**WHAT YOU ARE ASKED TO DO:** Each line containing the string "rewrite" should be copied out of the entries.

**MATERIAL FOR THE TASK:**
⟨

Lemma print_events_empty_messages_witness :
  print_events (λ _, "== Message ==")
    [ {[ "messages" := VList [question] ]};
      {[ "messages" := VList [] ]};
      {[ "messages" := VList [question] ]} ]
    []
  = (["== Message =="], Raise IndexError).
Proof.
  apply (print_events_empty_messages (λ _, "== Message ==")
           [ {[ "messages" := VList [question] ]} ]
           [ {[ "messages" := VList [question] ]} ]
           {[ "messages" := VList [] ]} []); reflexivity.
Defined.

(** ** The snapshot's fields *)

(** X22: the dictionary shown for a snapshot holds the [name] and
    [birthday] entries of the state, as they are, when the state has them,
    and never any other key: no [messages]. *)
Theorem name_and_birthday_lookup (values : gmap string pyval) (key : string) :
  name_and_birthday values !! key
  = if bool_decide (key = "name" ∨ key = "birthday") then values !! key else None.
Proof.
  unfold name_and_birthday.
  destruct (values !! key) as [v|] eqn:Hkey.
  - case_bool_decide as Hwhich.
    + apply map_lookup_filter_Some. split; [done|]. simpl.
      rewrite !elem_of_cons. tauto.
    + apply map_lookup_filter_None. right. intros v' Hv' Hin. simpl in Hin.
      rewrite !elem_of_cons, elem_of_nil in Hin. tauto.
  - assert (filter (λ kv : string * pyval, kv.1 ∈ ["name"; "birthday"]) values !! key = None)
      as -> by (apply map_lookup_filter_None; by left).
    by case_bool_decide.
Qed.

(** ** The message history, node by node *)

(** An update returned by either model node holds the model's reply to the
    state's messages, and nothing else. *)
Lemma chatbot_returns llm (state upd : gmap string pyval) :
  Part2.chatbot llm state = Return upd ∨ Part5.chatbot llm state = Return upd →
  ∃ messages reply,
    state !! "messages" = Some messages ∧
    llm messages = Done reply ∧
    upd = {[ "messages" := VList [VMsg reply] ]}.
Proof.
  unfold Part2.chatbot, Part5.chatbot, getitem. unfold_result.
  destruct (state !! "messages") as [messages|] eqn:Hstate; simpl; [|by intros [?|?]].
  destruct (llm messages) as [reply|] eqn:Hreply; simpl; [|by intros [?|?]].
  intros Hupd. exists messages, reply. split; [done|]. split; [done|].
  destruct Hupd as [[= <-]|Hupd]; [done|].
  destruct (get_tool_calls (VMsg reply)); simpl in Hupd; [|done].
  case_bool_decide; by simplify_eq.
Qed.

(** An update returned by the tool node holds the tool messages of the
    requested calls, and nothing else. *)
Lemma BasicToolNode_call_returns json_dumps tools_by_name
    (state upd : gmap string pyval) log :
  Part2.BasicToolNode_call json_dumps tools_by_name state = (log, Return upd) →
  ∃ outputs,
    upd = {[ "messages" := VList outputs ]} ∧
    Forall2 (served json_dumps tools_by_name) (requested state) outputs.
Proof.
  unfold Part2.BasicToolNode_call, requested, get_tool_calls.
  destruct (truthy _); [|done]. unfold_result.
  destruct (subscript_last _) as [message|]; [|done].
  destruct (tool_calls_attr message) as [tool_calls|]; [|done]. simpl.
  destruct (Part2.run_tool_calls _ _ _ _ _) as [log' [outputs|e]] eqn:Hrun; [|done].
  simpl. intros [= _ <-].
  apply run_tool_calls_returns in Hrun as (new & -> & Hnew). by exists new.
Qed.

(** What each node adds to the history. *)
Lemma node_step_adds (state state' : gmap string pyval) :
  node_step state state' →
  ∃ new, history state' = history state ++ new.
Proof.
  intros Hstep. destruct Hstep as
    [llm state upd Hrun | json_dumps tools state log upd Hrun
    | llm state upd Hrun
    | py_str str_lower interrupt name birthday tool_call_id state cmd Hrun];
    rewrite history_apply_update.
  - destruct (chatbot_returns llm state upd) as (? & reply & _ & _ & ->); [by left|].
    by eexists.
  - apply BasicToolNode_call_returns in Hrun as (outputs & -> & _). by eexists.
  - destruct (chatbot_returns llm state upd) as (? & reply & _ & _ & ->); [by right|].
    by eexists.
  - by eexists.
Qed.

(** C7: every node returns, under [messages], only messages it has just
    made, never a message of the history it was given: a model node the one
    reply of the model, the tool node one [ToolMessage] per requested call,
    [human_assistance] the one [ToolMessage] of the review.  With the
    reducer appending them, a step leaves the history as it was and puts
    these messages after it; so after any number of steps the earlier
    history is a prefix of the later one. *)
Theorem history_append_only :
  (∀ llm (state upd : gmap string pyval),
     Part2.chatbot llm state = Return upd ∨ Part5.chatbot llm state = Return upd →
     ∃ messages reply,
       state !! "messages" = Some messages ∧
       llm messages = Done reply ∧
       upd = {[ "messages" := VList [VMsg reply] ]} ∧
       history (apply_update state upd) = history state ++ [VMsg reply]) ∧
  (∀ json_dumps tools (state upd : gmap string pyval) log,
     Part2.BasicToolNode_call json_dumps (Part2.BasicToolNode tools) state
       = (log, Return upd) →
     ∃ outputs,
       upd = {[ "messages" := VList outputs ]} ∧
       Forall2 (served json_dumps (Part2.BasicToolNode tools)) (requested state) outputs ∧
       history (apply_update state upd) = history state ++ outputs) ∧
  (∀ py_str str_lower interrupt name birthday tool_call_id cmd
     (state : gmap string pyval),
     Part5.human_assistance py_str str_lower interrupt name birthday tool_call_id
       = Return cmd →
     ∃ response,
       Part5.update cmd !! "messages"
         = Some (VList [VMsg (ToolMessage response None tool_call_id)]) ∧
       history (apply_update state (Part5.update cmd))
         = history state ++ [VMsg (ToolMessage response None tool_call_id)]) ∧
  (∀ state state' : gmap string pyval,
     rtc node_step state state' → history state `prefix_of` history state').
Proof.
  split; [|split; [|split]].
  - intros llm state upd Hupd.
    destruct (chatbot_returns llm state upd Hupd) as (messages & reply & ? & ? & ->).
    exists messages, reply. by rewrite history_apply_update.
  - intros json_dumps tools state upd log Hupd.
    apply BasicToolNode_call_returns in Hupd as (outputs & -> & Houtputs).
    exists outputs. by rewrite history_apply_update.
  - intros py_str str_lower interrupt name birthday tool_call_id cmd state Hcmd.
    destruct (human_assistance_cases py_str str_lower interrupt name birthday tool_call_id)
      as [(verified_name & verified_birthday & response & Hreturn)
         | [Hraise|[attr Hraise]]]; [|congruence..].
    assert (cmd = Part5.mkCommand
                    (state_update verified_name verified_birthday response tool_call_id))
      as -> by congruence.
    exists response. by rewrite history_apply_update.
  - intros state state'. induction 1 as [state|state mid state' Hstep _ IH]; [done|].
    destruct (node_step_adds _ _ Hstep) as [new Hnew].
    etrans; [|exact IH]. rewrite Hnew. by apply prefix_app_r.
Qed.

⟩

**WRITTEN ANSWER:**
      rewrite !elem_of_cons. tauto.
      rewrite !elem_of_cons, elem_of_nil in Hin. tauto.
    rewrite history_apply_update.
    exists messages, reply. by rewrite history_apply_update.
    exists outputs. by rewrite history_apply_update.
    exists response. by rewrite history_apply_update.
    etrans; [|exact IH]. rewrite Hnew. by apply prefix_app_r.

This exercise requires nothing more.